Not a single mall in the country goes without a food court or at least a few food carts, I dare say.
IN THE CLUB
Heineken or Heineken
When your brew of choice are usally New Castle Brown Ale, Bass, and Guinness, you may die of thirst in Bangkok. Unless you know where to go. Or BYOB from wherever you came from. I despise Heineken and not very fond of Singha, and pretty much those two are available nationwide. Everywhere. And nothing else. Really.
It was like sign from the heavens when I spotted “Guinness” banners hanging outside The Robin Hood in Na Na area. At least there’s still hope! I’m sure other foreigner-filled joints like those down in Kao San and expat pubs up and down Na Na would have a better selection of imports. (I know for sure BED Supper Club has Guinness AND Fosters).
Cocktails cock up
Similar to selection of beer, cocktails in Thailand can throw you for a loop. Definitely NEVER EVER order a martini unless you’re in a 5-star hotel bar. (Actually I can’t even vouch for that one yet.) Don’t be surprise that if you call for Kamekaze “shots” and you end up with something slushy in a pitcher to be poured into shot glasses.
Certain places though have gotten the drinks right. My friend’s restaurant Kinnaree Gourmet Thai in Sukhumvit Soi 8 is one. They have drink menu that is quite thick and well tasted by the owners and their friends. The bartenders actually know what they’re doing. Well, at least the cocktails that Note served us were delicious and pretty much the only martini I had in Thailand that actually tastes like one. (Ask for their chocolate martini – vodka and creme de cocao serve in a glass swirled with chocolate syrup…yummmmy!)
Cry me a whiskey river
Limited selection of beer? Bubmling cocktails? What in the hell do Thai people drinks at the club?? Whiskey, of course.

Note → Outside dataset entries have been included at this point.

(* ===== verification/Shell.v ===== *)
(** * The shell

    userspace/shell/main.c: the line editor, the splitting of a line into an
    argument vector with [strtok], and the calls that a line leads to.  What
    the shell prints besides the echo of its input is left out.  The last
    theorem goes from the keys that are pressed to the program that is
    started. *)

From stdpp Require Import base numbers list gmap sets.
From Stdlib Require Import ZArith Lia.
From S2P Require Import Prelude Sched Wait Process Tty Keyboard.

Definition buffer_size : Z := 4096.
Definition max_args : nat := 8.

(** ** strtok(_, " \n") *)

Definition is_delim (c : Z) : bool := (c =? 32) || (c =? 10).

Fixpoint skip_delims (l : list Z) (p : Z) : outcome Z :=
  match l with
  | [] => Fault
  | c :: l => if is_delim c then skip_delims l (p + 1) else Ok p
  end.

(** The end of a token and whether a delimiter ends it. *)
Fixpoint scan_token (l : list Z) (p : Z) : outcome (Z * bool) :=
  match l with
  | [] => Fault
  | c :: l => if c =? 0 then Ok (p, false) else if is_delim c then Ok (p, true) else scan_token l (p + 1)
  end.

(** The next token from [p] on, its delimiter overwritten, and where to go on. *)
Definition strtok (buffer : list Z) (p : Z) : outcome (option Z * list Z * Z) :=
  let* q := skip_delims (drop (Z.to_nat p) buffer) p in
  let* c := aget buffer q in
  if c =? 0 then Ok (None, buffer, q)
  else
    let* (e, delim) := scan_token (drop (Z.to_nat q) buffer) q in
    if delim then let* buffer := aset buffer e 0 in Ok (Some q, buffer, e + 1)
    else Ok (Some q, buffer, e).

(** ** execute *)

(** The calls of a line; the result of each selects what follows. *)
Inductive sh_prog :=
  | Return
  | Exit (status : Z)
  | Chdir (path : list Z) (k : ret -> sh_prog)
  | Getcwd (k : ret -> sh_prog)
  | Getpgid (pid : Z) (k : ret -> sh_prog)
  | Spawnp (argv : list (option (list Z))) (flags : Z) (k : ret -> sh_prog)
  | Tcsetpgrp (fd : Z) (pgrp : ret) (k : ret -> sh_prog)
  | Wait (k : ret -> sh_prog).

(** [token] is the token in hand; one more is taken before the count is looked at. *)
Fixpoint token_loop (n : nat) (token : option Z) (buffer : list Z) (save : Z) (argv : list Z) : outcome (list Z * list Z) :=
  match token, n with
  | Some t, S n =>
      let* (r, save) := strtok buffer save in
      let '(token, buffer) := r in
      token_loop n token buffer save (argv ++ [t])
  | _, _ => Ok (argv, buffer)
  end.

Fixpoint cstr (l : list Z) : list Z :=
  match l with
  | c :: l => if c =? 0 then [] else c :: cstr l
  | [] => []
  end.

(** [strncmp(buffer, s, n) == 0] for the [n] bytes [s]. *)
Definition starts (buffer s : list Z) : bool := bool_decide (take (length s) buffer = s).

(** The nine entries of [argv]. *)
Definition argv_strings (buffer argv : list Z) : list (option (list Z)) :=
  ((fun t => Some (cstr (drop (Z.to_nat t) buffer))) <$> argv) ++ replicate (9 - length argv) None.

Definition run_program (argv : list (option (list Z))) : sh_prog :=
  Getpgid 0 (fun save_pgid =>
  Spawnp argv SPAWN_SETPGID (fun s_pid =>
  if failed s_pid then Return
  else Tcsetpgrp 0 s_pid (fun _ => Wait (fun _ => Tcsetpgrp 0 save_pgid (fun _ => Return))))).

Definition execute (buffer : list Z) (b_count : Z) : outcome (sh_prog * list Z) :=
  let* (r, save) := strtok buffer 0 in
  let '(token, buffer) := r in
  let* (offsets, buffer) := token_loop max_args token buffer save [] in
  let argv := argv_strings buffer offsets in
  if starts buffer [99; 100] then
    match argv !! 1%nat with
    | Some (Some ((_ :: _) as path)) => Ok (Chdir path (fun _ => Return), buffer)
    | _ => Ok (Return, buffer)
    end
  else if (b_count =? 4) && starts buffer [112; 119; 100; 0] then Ok (Getcwd (fun _ => Return), buffer)
  else if (b_count =? 5) && starts buffer [101; 120; 105; 116; 0] then Ok (Exit 0, buffer)
  else Ok (run_program argv, buffer).

(** ** main *)

Record shell := mk_shell { sh_buffer : list Z; b_count : Z }.

(** One character: it is stored if it is printable, a rubout takes one back. *)
Definition edit_char (sh : shell) (data : Z) : outcome shell :=
  let* sh :=
    if (32 <=? data) && (data <=? 126) && (b_count sh <? 4095) then
      let* b := aset (sh_buffer sh) (b_count sh) data in Ok (mk_shell b (b_count sh + 1))
    else Ok sh in
  if (data =? 0x7f) && negb (b_count sh =? 0) then
    let* b := aset (sh_buffer sh) (b_count sh) 0 in Ok (mk_shell b (b_count sh - 1))
  else Ok sh.

(** The loop over what one [read] returned: the shell, the echo and the calls
    of the line if it was completed.  What follows the newline is dropped. *)
Fixpoint input_loop (sh : shell) (input : list Z) (echo : list Z) : outcome (shell * list Z * option sh_prog) :=
  match input with
  | [] => Ok (sh, echo, None)
  | data :: input =>
      let* sh := edit_char sh data in
      if data =? 10 then
        if 0 <? b_count sh then
          let* b := aset (sh_buffer sh) (b_count sh) 0 in
          let* (p, b) := execute b (b_count sh + 1) in
          Ok (mk_shell b 0, echo, Some p)
        else Ok (mk_shell (sh_buffer sh) 0, echo, Some Return)
      else input_loop sh input (echo ++ [data])
  end.

(** ** Words *)

(** The maximal runs of characters that are no delimiter; [w] is the run in hand. *)
Fixpoint words_from (w l : list Z) : list (list Z) :=
  match l with
  | [] => if bool_decide (w = []) then [] else [w]
  | c :: l => if is_delim c then (if bool_decide (w = []) then [] else [w]) ++ words_from [] l else words_from (w ++ [c]) l
  end.

Definition words (l : list Z) : list (list Z) := words_from [] l.

Definition no_delim (w : list Z) : Prop := Forall (fun c => is_delim c = false) w.
Definition no_nul (l : list Z) : Prop := Forall (fun c => c <> 0) l.

Lemma words_from_run w l : no_delim l -> w ++ l <> [] -> words_from w l = [w ++ l].
Proof.
  revert w. induction l as [|c l IH]; intros w Hd Hne; cbn [words_from].
  - rewrite app_nil_r in *. by rewrite bool_decide_eq_false_2.
  - apply Forall_cons in Hd as [-> Hd]. rewrite IH; [by rewrite <- app_assoc|done|by destruct w].
Qed.

Lemma words_from_stop w v d l : no_delim v -> w ++ v <> [] -> is_delim d = true -> words_from w (v ++ d :: l) = (w ++ v) :: words l.
Proof.
  revert w. induction v as [|c v IH]; intros w Hv Hne Hd; cbn [words_from app].
  - rewrite app_nil_r in *. rewrite Hd, bool_decide_eq_false_2 by done. done.
  - apply Forall_cons in Hv as [-> Hv]. rewrite IH; [by rewrite <- app_assoc|done|by destruct w|done].
Qed.

Lemma words_skip sp l : Forall (fun c => is_delim c = true) sp -> words (sp ++ l) = words l.
Proof. unfold words. induction 1 as [|c sp Hc _ IH]; [done|]. cbn [app words_from]. by rewrite Hc. Qed.

(** A line is blank, or blanks, a word and the rest. *)
Lemma split_line l : (words l = [] /\ Forall (fun c => is_delim c = true) l) \/
  exists sp w r, l = sp ++ w ++ r /\ Forall (fun c => is_delim c = true) sp /\ w <> [] /\ no_delim w /\
    ((r = [] /\ words l = [w]) \/ exists d r', r = d :: r' /\ is_delim d = true /\ words l = w :: words r').
Proof.
  induction l as [|c l IH]; [by left|]. destruct (is_delim c) eqn:Hc.
  - destruct IH as [[Hw Hl]|(sp & w & r & -> & Hsp & Hne & Hd & H)].
    + left. split; [|by constructor]. unfold words in *. cbn [words_from]. by rewrite Hc, Hw.
    + right. exists (c :: sp), w, r. split; [done|]. split; [by constructor|]. split; [done|]. split; [done|].
      unfold words in *. cbn [words_from app]. by rewrite Hc.
  - right. assert (exists w r, l = w ++ r /\ no_delim w /\ (r = [] \/ exists d r', r = d :: r' /\ is_delim d = true)) as (w & r & -> & Hw & Hr).
    { clear IH. induction l as [|x l (w & r & -> & Hw & Hr)]; [exists [], []; split; [done|]; split; [constructor|by left]|].
      destruct (is_delim x) eqn:Hx.
      - exists [], (x :: w ++ r). split; [done|]. split; [constructor|]. right. by exists x, (w ++ r).
      - exists (x :: w), r. split; [done|]. split; [by constructor|done]. }
    exists [], (c :: w), r. assert (no_delim (c :: w)) as Hcw by (by constructor). split; [done|]. split; [constructor|]. split; [done|]. split; [done|].
    destruct Hr as [->|(d & r' & -> & Hd)]; [left|right].
    + split; [done|]. rewrite app_nil_r. by apply (words_from_run [] (c :: w)).
    + exists d, r'. split; [done|]. split; [done|]. by apply (words_from_stop [] (c :: w)).
Qed.

(** ** Tokens *)

Lemma skip_delims_spec sp c l p : Forall (fun c => is_delim c = true) sp -> is_delim c = false -> skip_delims (sp ++ c :: l) p = Ok (p + zlen sp).
Proof.
  intros Hsp Hc. revert p. induction Hsp as [|x sp Hx _ IH]; intros p; cbn [app skip_delims].
  - rewrite Hc. f_equal. change (zlen (@nil Z)) with 0. lia.
  - rewrite Hx, IH, zlen_cons. f_equal. lia.
Qed.

Lemma scan_token_spec w c l p : no_delim w -> no_nul w -> c = 0 \/ is_delim c = true ->
  scan_token (w ++ c :: l) p = Ok (p + zlen w, negb (c =? 0)).
Proof.
  intros Hw. revert p. induction Hw as [|x w Hx _ IH]; intros p Hn Hc; cbn [app scan_token].
  - change (zlen (@nil Z)) with 0. rewrite Z.add_0_r. destruct (Z.eqb_spec c 0); [done|]. destruct Hc as [?| ->]; done.
  - apply Forall_cons in Hn as [Hx0 Hn]. rewrite (proj2 (Z.eqb_neq x 0) Hx0), Hx, IH, zlen_cons by done. do 2 f_equal. lia.
Qed.

Lemma delim_nul : is_delim 0 = false.
Proof. done. Qed.

Lemma drop_pre (pre l : list Z) : drop (Z.to_nat (zlen pre)) (pre ++ l) = l.
Proof. unfold zlen. rewrite Nat2Z.id. apply drop_app_length. Qed.

Lemma aget_pre (pre l : list Z) c : aget (pre ++ c :: l) (zlen pre) = Ok c.
Proof. apply aget_Ok. split; [apply zlen_nonneg|]. unfold zlen. by rewrite Nat2Z.id, list_lookup_middle. Qed.

Lemma aset_pre (pre l : list Z) c v : aset (pre ++ c :: l) (zlen pre) v = Ok (pre ++ v :: l).
Proof.
  unfold aset. rewrite zlen_app, zlen_cons. pose proof (zlen_nonneg pre). pose proof (zlen_nonneg l).
  destruct (Z.leb_spec 0 (zlen pre)); [|lia]. destruct (Z.ltb_spec (zlen pre) (zlen pre + (1 + zlen l))); [|lia]. cbn [andb].
  unfold zlen. rewrite Nat2Z.id. f_equal. induction pre; cbn; [done|]. f_equal. apply IHpre; unfold zlen; lia.
Qed.

Lemma strtok_blank pre l junk : Forall (fun c => is_delim c = true) l -> exists save, strtok (pre ++ l ++ 0 :: junk) (zlen pre) = Ok (None, pre ++ l ++ 0 :: junk, save).
Proof.
  intros Hl. unfold strtok. rewrite drop_pre, skip_delims_spec by done. cbn [outcome_bind]. rewrite <- zlen_app, app_assoc, aget_pre. cbn [outcome_bind]. by eexists.
Qed.

(** The buffer is left as [pre'], the rest of the line [l'] and what follows it. *)
Lemma strtok_word pre sp w r junk : Forall (fun c => is_delim c = true) sp -> w <> [] -> no_delim w -> no_nul (sp ++ w ++ r) ->
  (r = [] \/ exists d r', r = d :: r' /\ is_delim d = true) ->
  exists z l', strtok (pre ++ (sp ++ w ++ r) ++ 0 :: junk) (zlen pre) =
      Ok (Some (zlen (pre ++ sp)), (pre ++ sp ++ w ++ z) ++ l' ++ 0 :: junk, zlen (pre ++ sp ++ w ++ z)) /\
    ((r = [] /\ z = [] /\ l' = []) \/ exists d, r = d :: l' /\ z = [0]).
Proof.
  intros Hsp Hne Hw Hn Hr. apply Forall_app in Hn as [_ Hn]. apply Forall_app in Hn as [Hnw _].
  assert (exists x w0, w = x :: w0) as (x & w0 & Ew) by (destruct w; eauto; done). assert (is_delim x = false /\ x <> 0) as [Hx Hx0].
  { rewrite Ew in Hw, Hnw. by apply Forall_cons in Hw as [? _], Hnw as [? _]. }
  unfold strtok. rewrite drop_pre. replace ((sp ++ w ++ r) ++ 0 :: junk) with (sp ++ w ++ r ++ 0 :: junk) by (by rewrite <- !app_assoc).
  assert (skip_delims (sp ++ w ++ r ++ 0 :: junk) (zlen pre) = Ok (zlen (pre ++ sp))) as ->
    by (rewrite Ew, zlen_app; by apply skip_delims_spec).
  cbn [outcome_bind]. rewrite (app_assoc pre sp).
  assert (aget ((pre ++ sp) ++ w ++ r ++ 0 :: junk) (zlen (pre ++ sp)) = Ok x) as -> by (rewrite Ew; apply aget_pre).
  cbn [outcome_bind]. rewrite (proj2 (Z.eqb_neq x 0) Hx0), drop_pre.
  destruct Hr as [->|(d & r' & -> & Hd)]; cbn [app].
  - rewrite scan_token_spec by (done || by left). cbn [outcome_bind Z.eqb negb]. exists [], []. rewrite !app_nil_r. cbn [app].
    rewrite <- zlen_app, <- !app_assoc. split; [done|by left].
  - rewrite scan_token_spec by (done || by right). cbn [outcome_bind]. assert (d <> 0) as Hd0 by (intros ->; done).
    rewrite (proj2 (Z.eqb_neq d 0) Hd0). cbn [negb]. rewrite <- zlen_app, (app_assoc (pre ++ sp) w), aset_pre. cbn [outcome_bind].
    exists [0], r'. split; [|right; by exists d]. replace (pre ++ sp ++ w ++ [0]) with (((pre ++ sp) ++ w) ++ [0]) by (by rewrite <- !app_assoc).
    rewrite (zlen_app _ [0]), <- (app_assoc _ [0]). done.
Qed.

Lemma cstr_word w l : no_nul w -> cstr (w ++ 0 :: l) = w.
Proof. induction 1 as [|c w Hc _ IH]; [done|]. cbn [app cstr]. by rewrite (proj2 (Z.eqb_neq c 0) Hc), IH. Qed.

(** [b] is [a] with some bytes replaced by NUL. *)
Definition cut_from (b a : list Z) : Prop := Forall2 (fun y x => y = x \/ y = 0) b a.

Lemma cut_from_refl a : cut_from a a.
Proof. induction a; constructor; [by left|done]. Qed.

Lemma cut_from_trans c b a : cut_from c b -> cut_from b a -> cut_from c a.
Proof.
  intros H. revert a. induction H as [|z y c b Hz _ IH]; intros a Ha; inversion_clear Ha as [|? ? ? ? Hy Hr]; constructor; [|by apply IH].
  destruct Hz as [->|]; [done|by right].
Qed.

What I call “Thai Party Pack”: a bottle of whiskey, a few bottles of cola, water, and soda, a bucket of ice, and a few glasses. You’ll enter typical Thai clubs and you’ll see more tables than bar stools. Folks park their Party Pack and position themselves around such table and dance the night away. Starting for the good taste on a budget of Johnny Walker Red Label. So, no dancing on the table. Not because of disrespect, but you won’t have room with all the mixers. Heh.

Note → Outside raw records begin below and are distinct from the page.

(* ===== verification/Initramfs.v ===== *)
(** * The initial file system

    kernel/fs/initramfs.c: unpacking a tar archive into the file system.  The
    memory that holds the archive is a list of bytes and a pointer into it an
    offset; reading outside it is a fault.  The file operations the code calls
    are an interface, which the virtual file system implements. *)

From stdpp Require Import base numbers list gmap sets.
From Stdlib Require Import ZArith Lia.
From S2P Require Import Prelude Wire Dcache Lookup Vfs.

(** What unpacking needs of the file system. *)
Class ArchiveTarget (V : Type) := {
  at_mkdir : V -> list Z -> Z -> outcome (ret * V);
  at_create : V -> list Z -> Z -> outcome (ret * V);
  at_open : V -> list Z -> Z -> outcome (ret * V);
  at_write : V -> Z -> list Z -> outcome (ret * V);
  at_close : V -> Z -> outcome (ret * V);
}.

Section vfs_target.
Context {D : Type}.
Context (iops_at : Z -> option (inode_ops D)) (sops_at : Z -> option (super_ops D)) (fops_at : Z -> option (file_ops D)).
Context (socket_put : D -> Z -> outcome D) (no_return : ret).

Definition vfs_target : ArchiveTarget (vfs D) := {|
  at_mkdir := vfs_mkdir iops_at sops_at;
  at_create := vfs_create iops_at sops_at;
  at_open := vfs_open iops_at sops_at fops_at;
  at_write := vfs_write fops_at;
  at_close := vfs_close fops_at socket_put no_return;
|}.
End vfs_target.

(** ** Reading a record *)

(** Up to [size] digits or a NUL, into 32 bits; a character is signed. *)
Fixpoint oct2uint (oct : list Z) (size : nat) (out : Z) {struct size} : outcome Z :=
  match size with
  | O => Ok out
  | S size =>
      match oct with
      | [] => Fault
      | c :: oct => if c =? 0 then Ok out else oct2uint oct size (Z.lor (u32 (Z.shiftl out 3)) (u32 (s8 c - 48)))
      end
  end.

The more expensive the whiskey for the more expensive and exclusive clubs. Certain places would have you purchase a bottle of expensive whiskey as your admission. If you didn’t finish the bottle, they’d put your name on it and save it for you until next time.

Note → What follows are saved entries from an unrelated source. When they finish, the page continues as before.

Definition ssd_run (h : ssd) (m : gmap Z (list Z)) : ssd * gmap Z (list Z) :=
  if sd_rung h then
    match load m 4096 (sd_head h * 64) 64, m !! 8192 with
    | Ok bytes, Some cq =>
        let cmd := raw_of bytes in
        let prp := get_member nvme_cmd 0 cmd "prp1" in
        let lba := get_member cmd_rw 320 cmd "lba" in
        let nlb := get_member cmd_rw 320 cmd "nlb" in
        let data := pread_blocks striped (Z.to_nat (nlb + 1)) lba in
        match m !! prp with
        | Some page =>
            (mk_ssd ((sd_head h + 1) mod 64) ((sd_tail h + 1) mod 64) (if sd_tail h =? 63 then 1 - sd_phase h else sd_phase h) false,
             <[8192 := posted cq (sd_tail h) (replicate 14 0 ++ [sd_phase h; 0])]> (<[prp := data ++ drop (length data) page]> m))
        | None => (h, m)
        end
    | _, _ => (h, m)
    end
  else (h, m).

#[export] Instance ssd_controller : NvmeController ssd := {|
  nc_read := fun h off => 0;
  nc_write := fun h off v => if off =? doorbell + 8 then mk_ssd (sd_head h) (sd_tail h) (sd_phase h) true else h;
  nc_run := ssd_run |}.

Definition ssd_idle (h : ssd) (i j ph : Z) : Prop := h = mk_ssd i j ph false /\ (ph = 0 \/ ph = 1).

(** Assigning a member that is still zero. *)
Lemma set_member_fresh l at_ name v raw o w : place l 0 name = Some (o, w) -> 0 <= at_ + o -> 0 <= w -> 0 <= raw < 2 ^ (at_ + o) -> 0 <= v < 2 ^ w ->
  set_member l at_ name v raw = raw + v * 2 ^ (at_ + o).
Proof. intros Hp Ho Hw Hr Hv. unfold set_member. rewrite Hp, (Z.div_small raw), Z.mod_0_l, (Z.mod_small v) by lia. lia. Qed.

(** The command as a number. *)
Lemma read_cmd_value ns prp lba nlb : 0 <= ns < 2 ^ 32 -> 0 <= prp < 2 ^ 64 -> 0 <= lba < 2 ^ 64 -> 0 <= nlb < 2 ^ 16 ->
  read_cmd ns prp lba nlb = 2 + ns * 2 ^ 32 + prp * 2 ^ 192 + lba * 2 ^ 320 + nlb * 2 ^ 384.
Proof.
  intros Hn Hp Hl Hb. unfold read_cmd, args_set, cmd_set, header_set.
  assert (set_member nvme_cmd_header 0 "opcode" (nvme_opcode NVME_OP_READ) 0 = 2) as -> by (vm_compute; reflexivity).
  change (8 * offset_of nvme_cmd "args") with 320.
  rewrite (set_member_fresh nvme_cmd 0 "nsid" ns 2 32 32) by (reflexivity || lia).
  rewrite (set_member_fresh nvme_cmd 0 "prp1" prp _ 192 64) by (reflexivity || lia).
  rewrite (set_member_fresh cmd_rw 320 "lba" lba _ 0 64) by (reflexivity || lia).
  rewrite (set_member_fresh cmd_rw 320 "nlb" nlb _ 64 16) by (reflexivity || lia). reflexivity.
Qed.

For folks who don’t drink whiskey, your choice could be very limited depending on the club. The one I went to with my girlfriends on this trip had either Barcadi flavored malt beverages or, you guessed it, Heineken. Not about to sink THAT low, I grit my teeth and had Heineken.
That is all I can think up right now. I’m sure you guys have more to add. Feel free to comment!